A: The core of SmartBall is acoustics; our hydrophones have been optimized and improved to be able to detect the smallest leaks (less than 1l/min have been detected and validated); also, we need to consider that a pipe presents a complex acoustic environment and we want to be sure that small leaks are not masked by other sounds, that a leak is really a leak and not something else. At the same time, we want to deliver the best result to our client in the shortest time. In order to do so we have improved our analysis process to include recent machine learning methods to fast track results and help the analysts (who still have the decisive role naming the leaks) do their job.
We want to make sure our customer finds not only the large leaks but especially the small ones
Q: In this regard, what did the launch of SmartBall® mean for the water sector?
A: Non-revenue water reduction is obviously the main focus of SmartBall, but the industry has come to trust SmartBall as a powerful tool as well for risk management of critical infrastructures. A leak is sometimes the beginning of a problem, clients like Waternet in the Netherlands look for our services to prove that their high-risk pipes have absolutely no leaks. Others like Metropolitana Milanese in Italy used the high precision of SmartBall to find areas with a concentration of very small leaks to focus their rehabilitation priorities.
Q: Finally, let us look at the future; what are the business and development expectations for this type of technology in the water sector?

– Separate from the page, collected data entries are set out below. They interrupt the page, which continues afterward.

Lemma small_integer_of_Z (z : Z) :
  (Z.abs z <=? 2 ^ 20)%Z = true -> small_integer (inject_Z z).
Proof.
  intro H. exists z. split; [reflexivity | now apply Z.leb_le].
Qed.

Lemma platform_competition_share_by_quality_witness :
  exists r,
    NetworkEffects.platform_competition 1 5 4 1000 = Some r
    /\ (1 # 2 < NetworkEffects.Platform.market_share1 r
        <-> if gtb 1 0 then 5 < 4 else 4 < 5)
    /\ (1 # 2 < NetworkEffects.Platform.market_share1 r ->
        (1 # 2) + / 2 ^ 42 <= NetworkEffects.Platform.market_share1 r).
Proof.
  apply (platform_competition_share_by_quality 1 5 4 1000);
    try (apply (small_integer_of_Z 1) || apply (small_integer_of_Z 5)
         || apply (small_integer_of_Z 4) || apply (small_integer_of_Z 1000));
    reflexivity.
Defined.

(** X14.  For small integer strengths and qualities (integers of
    magnitude at most [2 ^ 20]), [analyze_network_tipping] returns one
    entry per network strength, in order; an entry names 'Platform 1' the
    winner exactly when platform 1 has the strictly lower quality at a
    positive strength, or the strictly higher quality at a strength of zero
    or below; and the share behind a 'Platform 1' label is above one half
    by at least [2 ^ -42]. *)
Theorem analyze_network_tipping_winners (network_strength_range : list Q)
    (q1 q2 : Q) :
  Forall small_integer network_strength_range ->
  small_integer q1 -> small_integer q2 ->
  exists l,
    NetworkEffects.analyze_network_tipping network_strength_range q1 q2
    = Some l
    /\ map NetworkEffects.Tipping.network_strength l = network_strength_range
    /\ Forall (fun e =>
          (NetworkEffects.Tipping.winner e = "Platform 1"%string
           <-> if gtb (NetworkEffects.Tipping.network_strength e) 0
               then q1 < q2 else q2 < q1)
          /\ (NetworkEffects.Tipping.winner e = "Platform 1"%string ->
              (1 # 2) + / 2 ^ 42
              <= NetworkEffects.Tipping.market_share1 e)) l.
Proof.
  intros Hrange H1 H2.
  induction network_strength_range as [| s rest IH].
  - exists []. repeat split. constructor.
  - inversion Hrange as [| ? ? Hs Hrest]; subst.
    destruct (IH Hrest) as (l & Hl & Hmap & Hall).
    destruct (platform_share_above_half s q1 q2 1000 eq_refl)
      as (r & Hr & Hhalf).
    pose proof (platform_share_margin s q1 q2 1000 r Hs H1 H2
                  (small_integer_of_Z 1000 eq_refl) eq_refl Hr) as Hmargin.
    cbn [NetworkEffects.analyze_network_tipping].
    rewrite Hr. cbn [bind]. rewrite Hl. cbn [bind].
    eexists. split; [reflexivity|].
    split; [cbn [map NetworkEffects.Tipping.network_strength]; now rewrite Hmap|].
    constructor; [|exact Hall].
    cbn [NetworkEffects.Tipping.winner NetworkEffects.Tipping.network_strength
         NetworkEffects.Tipping.market_share1].
    rewrite <- Hhalf.
    destruct (gtb (NetworkEffects.Platform.market_share1 r) (1 # 2)) eqn:G.
    + apply gtb_true in G. tauto.
    + apply gtb_false in G.
      split; [split; [discriminate | intro H; lra] | discriminate].
Qed.

Lemma analyze_network_tipping_winners_witness :
  exists l,
    NetworkEffects.analyze_network_tipping [0; 1; 2] 5 4 = Some l
    /\ map NetworkEffects.Tipping.network_strength l = [0; 1; 2]
    /\ Forall (fun e =>
          (NetworkEffects.Tipping.winner e = "Platform 1"%string
           <-> if gtb (NetworkEffects.Tipping.network_strength e) 0
               then 5 < 4 else 4 < 5)
          /\ (NetworkEffects.Tipping.winner e = "Platform 1"%string ->
              (1 # 2) + / 2 ^ 42
              <= NetworkEffects.Tipping.market_share1 e)) l.
Proof.
  apply (analyze_network_tipping_winners [0; 1; 2] 5 4).
  - repeat constructor;
      (apply (small_integer_of_Z 0) || apply (small_integer_of_Z 1)
       || apply (small_integer_of_Z 2)); reflexivity.
  - apply (small_integer_of_Z 5). reflexivity.
  - apply (small_integer_of_Z 4). reflexivity.
Defined.

(** ** Two-sided market *)

Section TwoSidedMarket.

Import NetworkEffects.

Variables cross_network_effect platform_cost max_users_per_side : Q.

(** The user counts before clamping, as the branch on the denominator
    leaves them. *)
Let prices : Q * Q :=
  if gtb cross_network_effect (1 # 2) then (1 # 10, 8 # 10)
  else (4 # 10, 4 # 10).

A: The industry has come to realize that large diameter pipes leak way more than they expected, traditional methods are not very effective for these types of pipes and that leak detection is not only a great solution to reduce losses but also to evaluate the condition of your asset usually in combination with other methods. For those reasons we see a significant increase of demand for our services, in fact in some cases inline leak detection programs are becoming a standard we observe frequently in distribution networks.